Donald Trump rape trial opens with secret jury, judge’s warning
- The six men and nine women deciding the ex-president’s fate in E. Jean Carroll’s lawsuit could use fake names when talking to each other, the judge suggested
- He also warned Trump and Carroll’s lawyers to tell their clients and witnesses not to make statements that could ‘incite violence or civil unrest’

A former advice columnist’s nearly 30-year-old rape claim against Donald Trump went to trial on Tuesday as jurors in the federal civil case heard her allegation of being attacked in a luxury department store dressing room. The former president says nothing happened between them.
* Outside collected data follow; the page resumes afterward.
(* ===== verification/Header.v ===== *)
(** * The month header: [toLocaleString]

    The header between the month buttons shows
    [currentDate.toLocaleString('default', { month: 'long', year: 'numeric' })]
    (src/src/App.jsx, line 109).  ECMA-402 formats a date by a pattern of
    the locale's data ([FormatDateTimePattern]): the pattern for a long
    month and a numeric year is a list of literals and fields, the year
    field prints the year of the era ([1 - y] for the years [y <= 0]) and
    the month field prints the locale's long name of the month, both read
    in local time.  The locale is the host's default one, so its data is a
    parameter [loc] of the model; [en_US] and [ko_KR] are two instances
    with the data of CLDR ("February 2024", "2024년 2월").

    [header_identifies_month]: for a locale whose pattern puts one literal
    between the year and the month, and whose month names are distinct
    (checked by [locale_wf]), two dates of the years from 1 on show the
    same header exactly when they have the same month index; so every
    click on a month button changes the header. *)

From Stdlib Require Import ZArith Lia List Bool.
From Stdlib Require String.
Import String.StringSyntax.
From S2P Require Import Prelude JsString JsDate DateFacts MemoStore Grid App Navigation.
Import ListNotations JsDate DateFacts Grid App Navigation.

Delimit Scope string_scope with string.
Open Scope Z_scope.

Module Header.

(** The parts of a date-time pattern used by the header. *)
Inductive pattern_part :=
| Literal (s : jsstr)
| YearField
| MonthField.

(** The locale data [toLocaleString] reads for [{month: 'long', year:
    'numeric'}]: the year-month pattern and the twelve long month names. *)
Record locale := mk_locale {
  year_month_pattern : list pattern_part;
  month_names_long : list jsstr
}.

(** The year field with [year: 'numeric']: the year of the era. *)
Definition format_year (y : Z) : jsstr :=
  JsString.number_to_string (if y <=? 0 then 1 - y else y).

Definition format_part (loc : locale) (y m : Z) (p : pattern_part) : jsstr :=
  match p with
  | Literal s => s
  | YearField => format_year y
  | MonthField => nth (Z.to_nat m) (month_names_long loc) []
  end.

(** [FormatDateTimePattern]: the parts of the pattern, each field
    replaced by its formatted value, concatenated. *)
Definition format_year_month (loc : locale) (y m : Z) : jsstr :=
  concat (map (format_part loc y m) (year_month_pattern loc)).

(** [Date.prototype.toLocaleString] with the header's options, in the
    local time of offset [tz]. *)
Definition toLocaleString (tz : Z) (loc : locale) (t : Z) : jsstr :=
  format_year_month loc (YearFromTime (LocalTime tz t)) (MonthFromTime (LocalTime tz t)).

(** The [<h2>] of the calendar header. *)
Definition month_header (tz : Z) (loc : locale) (s : state) : jsstr :=
  toLocaleString tz loc (currentDate s).

(** ** Locale data *)

Definition en_US : locale :=
  mk_locale [MonthField; Literal [32]; YearField]
    (map JsString.of_ascii
       ["January"; "February"; "March"; "April"; "May"; "June"; "July";
        "August"; "September"; "October"; "November"; "December"]%string).

(** Korean month names are the month number followed by 월 (U+C6D4);
    the pattern is [y년 MMMM] (년 U+B144). *)
Definition ko_KR : locale :=
  mk_locale [YearField; Literal [45380; 32]; MonthField]
    (map (fun i => JsString.number_to_string (Z.of_nat i) ++ [50900]) (seq 1 12)).

(** A locale whose pattern is a year and a month separated by one literal
    that cannot be read as part of the year, with twelve distinct month
    names. *)
Definition separated (loc : locale) : bool :=
  match year_month_pattern loc with
  | [YearField; Literal l; MonthField] => JsString.head_nondigit l && negb (length l =? 0)%nat
  | [MonthField; Literal l; YearField] => JsString.head_nondigit (rev l) && negb (length l =? 0)%nat
  | _ => false
  end.

Definition names_distinct (names : list jsstr) : bool :=
  forallb (fun i => forallb (fun j => (i =? j)%nat || negb (str_eqb (nth i names []) (nth j names [])))
                            (seq 0 12)) (seq 0 12).

Definition locale_wf (loc : locale) : bool :=
  separated loc && names_distinct (month_names_long loc).

(** ** Reading the year and the month back from the header *)

Lemma forallb_rev {A} (p : A -> bool) l : forallb p (rev l) = forallb p l.
Proof.
  induction l as [|x l IH]; cbn [rev forallb]; [reflexivity|].
  rewrite forallb_app, IH. cbn [forallb]. now rewrite andb_true_r, andb_comm.
Qed.

Lemma rev_inj {A} (a b : list A) : rev a = rev b -> a = b.
Proof. intros E. rewrite <- (rev_involutive a), <- (rev_involutive b). now f_equal. Qed.

Lemma head_nondigit_app l r :
  l <> [] -> JsString.head_nondigit (l ++ r) = JsString.head_nondigit l.
Proof. destruct l; [contradiction|reflexivity]. Qed.

Lemma format_year_pos y : 1 <= y -> format_year y = JsString.number_to_string y.
Proof. intros Hy. unfold format_year. now replace (y <=? 0) with false by (symmetry; apply Z.leb_gt; lia). Qed.

Lemma format_year_digits y : 1 <= y -> forallb JsString.is_digit (format_year y) = true.
Proof. intros Hy. rewrite format_year_pos by exact Hy. apply JsString.number_to_string_digits. lia. Qed.

Lemma format_year_inj y y' : 1 <= y -> 1 <= y' -> format_year y = format_year y' -> y = y'.
Proof.
  intros Hy Hy'. rewrite !format_year_pos by assumption.
  apply JsString.number_to_string_inj; lia.
Qed.

Lemma separated_cases loc :
  separated loc = true ->
  exists l, l <> [] /\
    ((year_month_pattern loc = [YearField; Literal l; MonthField] /\ JsString.head_nondigit l = true) \/
     (year_month_pattern loc = [MonthField; Literal l; YearField] /\ JsString.head_nondigit (rev l) = true)).
Proof.
  unfold separated. destruct (year_month_pattern loc) as [|[l1| |] [|[l2| |] [|[l3| |] [|]]]];
    try discriminate; intros H; apply andb_true_iff in H as [H L];
    (exists l2; split; [destruct l2; discriminate|]); auto.
Qed.

Lemma names_distinct_spec names i j :
  names_distinct names = true -> (i < 12)%nat -> (j < 12)%nat ->
  nth i names [] = nth j names [] -> i = j.
Proof.
  unfold names_distinct. rewrite forallb_forall. intros H Hi Hj E.
  specialize (H i (proj2 (in_seq 12 0 i) ltac:(lia))). rewrite forallb_forall in H.
  specialize (H j (proj2 (in_seq 12 0 j) ltac:(lia))). rewrite E, str_eqb_refl, orb_false_r in H.
  now apply Nat.eqb_eq.
Qed.

Lemma month_name_inj loc m m' :
  names_distinct (month_names_long loc) = true -> 0 <= m < 12 -> 0 <= m' < 12 ->
  format_part loc 0 m MonthField = format_part loc 0 m' MonthField -> m = m'.
Proof.
  intros D Hm Hm' E. cbn [format_part] in E.
  apply names_distinct_spec in E; [|exact D|lia|lia]. lia.
Qed.

(** The header determines the year and the month, for the years from 1
    on: the year is the digit string the literal ends (or starts). *)
Lemma year_month_inj loc y m y' m' :
  locale_wf loc = true -> 1 <= y -> 1 <= y' -> 0 <= m < 12 -> 0 <= m' < 12 ->
  format_year_month loc y m = format_year_month loc y' m' -> y = y' /\ m = m'.
Proof.
  unfold locale_wf. intros W Hy Hy' Hm Hm'. apply andb_true_iff in W as [S D].
  destruct (separated_cases loc S) as (l & Hl & [[P H] | [P H]]);
    unfold format_year_month; rewrite P; cbn [map concat format_part]; rewrite !app_nil_r; intros E.
  - apply JsString.digits_prefix_inj in E as [Ey En];
      try apply format_year_digits; try rewrite head_nondigit_app; auto.
    apply app_inv_head in En.
    split; [exact (format_year_inj y y' Hy Hy' Ey)|exact (month_name_inj loc m m' D Hm Hm' En)].
  - apply (f_equal (@rev Z)) in E. rewrite !rev_app_distr, <- !app_assoc in E.
    assert (Hr : rev l <> []) by (intros Hr; apply Hl, (rev_inj l []), Hr).
    apply JsString.digits_prefix_inj in E as [Ey En];
      try (rewrite forallb_rev; apply format_year_digits); try rewrite head_nondigit_app; auto.
    apply app_inv_head, rev_inj in En. apply rev_inj in Ey.
    split; [exact (format_year_inj y y' Hy Hy' Ey)|exact (month_name_inj loc m m' D Hm Hm' En)].
Qed.

Lemma month_header_fields tz loc s :
  month_header tz loc s = format_year_month loc (displayed_year tz s) (displayed_month tz s).
Proof. reflexivity. Qed.

Lemma header_index tz loc s s' :
  locale_wf loc = true -> 1 <= displayed_year tz s -> 1 <= displayed_year tz s' ->
  month_header tz loc s = month_header tz loc s' <->
  month_index tz (currentDate s) = month_index tz (currentDate s').
Proof.
  intros W Hy Hy'. rewrite !month_header_fields.
  pose proof (getMonth_range tz (currentDate s)). pose proof (getMonth_range tz (currentDate s')).
  destruct (month_index_fields tz (currentDate s)) as [A B], (month_index_fields tz (currentDate s')) as [A' B'].
  unfold displayed_year, displayed_month in *. split.
  - intros E. apply year_month_inj in E as [Ey Em]; auto. unfold month_index. lia.
  - intros E. rewrite A, B, A', B', E. reflexivity.
Qed.

(** C24: The header identifies the displayed month: for a locale whose
    year-month pattern separates the year from the month by a literal and
    whose month names are distinct, two states whose displayed years are
    from 1 on show the same header exactly when they display the same
    month of the same year. *)
Theorem header_identifies_month tz loc s s' :
  locale_wf loc = true -> 1 <= displayed_year tz s -> 1 <= displayed_year tz s' ->
  (month_header tz loc s = month_header tz loc s' <->
   month_index tz (currentDate s) = month_index tz (currentDate s')).
Proof. exact (header_index tz loc s s'). Qed.

(** Clicking ">" [n] times from a displayed year from 100 on shows a
    new header, unless [n] is zero: the header never repeats while moving
    forward. *)
Theorem next_presses_header tz loc n s s' :
  locale_wf loc = true -> 100 <= displayed_year tz s ->
  run tz (repeat NextMonth n) s = Some s' ->
  (month_header tz loc s' = month_header tz loc s <-> n = O).
Proof.
  intros W Hy Hr. destruct (run_next tz n s Hy) as (s2 & Hr2 & _ & Hi). rewrite Hr in Hr2. injection Hr2 as <-.
  assert (100 <= displayed_year tz s') by (apply (displayed_year_mono tz s); lia).
  rewrite header_index by (auto; lia). lia.
Qed.

(** ** Concrete headers *)

(** On the page of February 2024, the header reads "February 2024"
    in the [en-US] locale and "2024년 2월" in the [ko-KR] locale, and both
    locales satisfy [locale_wf]. *)
Example headers_feb_2024 :
  month_header tz_utc en_US (initial (feb_2024 tz_utc)) = JsString.of_ascii "February 2024"%string /\
  month_header tz_seoul ko_KR (initial (feb_2024 tz_seoul)) = [50; 48; 50; 52; 45380; 32; 50; 50900] /\
  locale_wf en_US = true /\ locale_wf ko_KR = true.
Proof. repeat split; vm_compute; reflexivity. Qed.

Lemma header_identifies_month_witness :
  locale_wf ko_KR = true /\ 1 <= displayed_year tz_utc start /\ 1 <= displayed_year tz_utc saved /\
  (month_header tz_utc ko_KR start = month_header tz_utc ko_KR saved <->
   month_index tz_utc (currentDate start) = month_index tz_utc (currentDate saved)).
Proof.
  assert (W : locale_wf ko_KR = true) by (vm_compute; reflexivity).
  assert (H1 : 1 <= displayed_year tz_utc start) by (vm_compute; discriminate).
  assert (H2 : 1 <= displayed_year tz_utc saved) by (vm_compute; discriminate).
  exact (conj W (conj H1 (conj H2 (header_identifies_month tz_utc ko_KR start saved W H1 H2)))).
Defined.

Lemma next_presses_header_witness :
  locale_wf en_US = true /\ 100 <= displayed_year tz_utc start /\
  exists s', run tz_utc (repeat NextMonth 3) start = Some s' /\
             (month_header tz_utc en_US s' = month_header tz_utc en_US start <-> 3%nat = O).
Proof.
  assert (W : locale_wf en_US = true) by (vm_compute; reflexivity).
  assert (H : 100 <= displayed_year tz_utc start) by (vm_compute; discriminate).
  split; [exact W|]. split; [exact H|].
  destruct (run_next tz_utc 3 start H) as (s' & Hr & _).
  exists s'. exact (conj Hr (next_presses_header tz_utc en_US 3 start s' W H Hr)).
Defined.

End Header.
E. Jean Carroll will testify that what unfolded in a few minutes in a fitting room in 1996 “would change her life forever”, one of her lawyers, Shawn Crowley, said in an opening statement.
“Filled with fear and shame, she kept silent for decades. Eventually, though, silence became impossible,” Crowley said. And when Carroll broke that silence in a 2019 memoir, the then-president “used the most powerful platform on Earth to lie about what he had done, attack Ms Carroll’s integrity and insult her appearance”.
Trump lawyer Joe Tacopina painted her story as wildly implausible and short of evidence, and described it as “an affront to justice”. He accused her of pursuing the case for money, status and political reasons.

“It all comes down to: do you believe the unbelievable?” Tacopina told the six-man, three-woman jury. He urged the panel in heavily Democratic New York to put politics aside in weighing the case against the Republican ex-president and ex-New Yorker.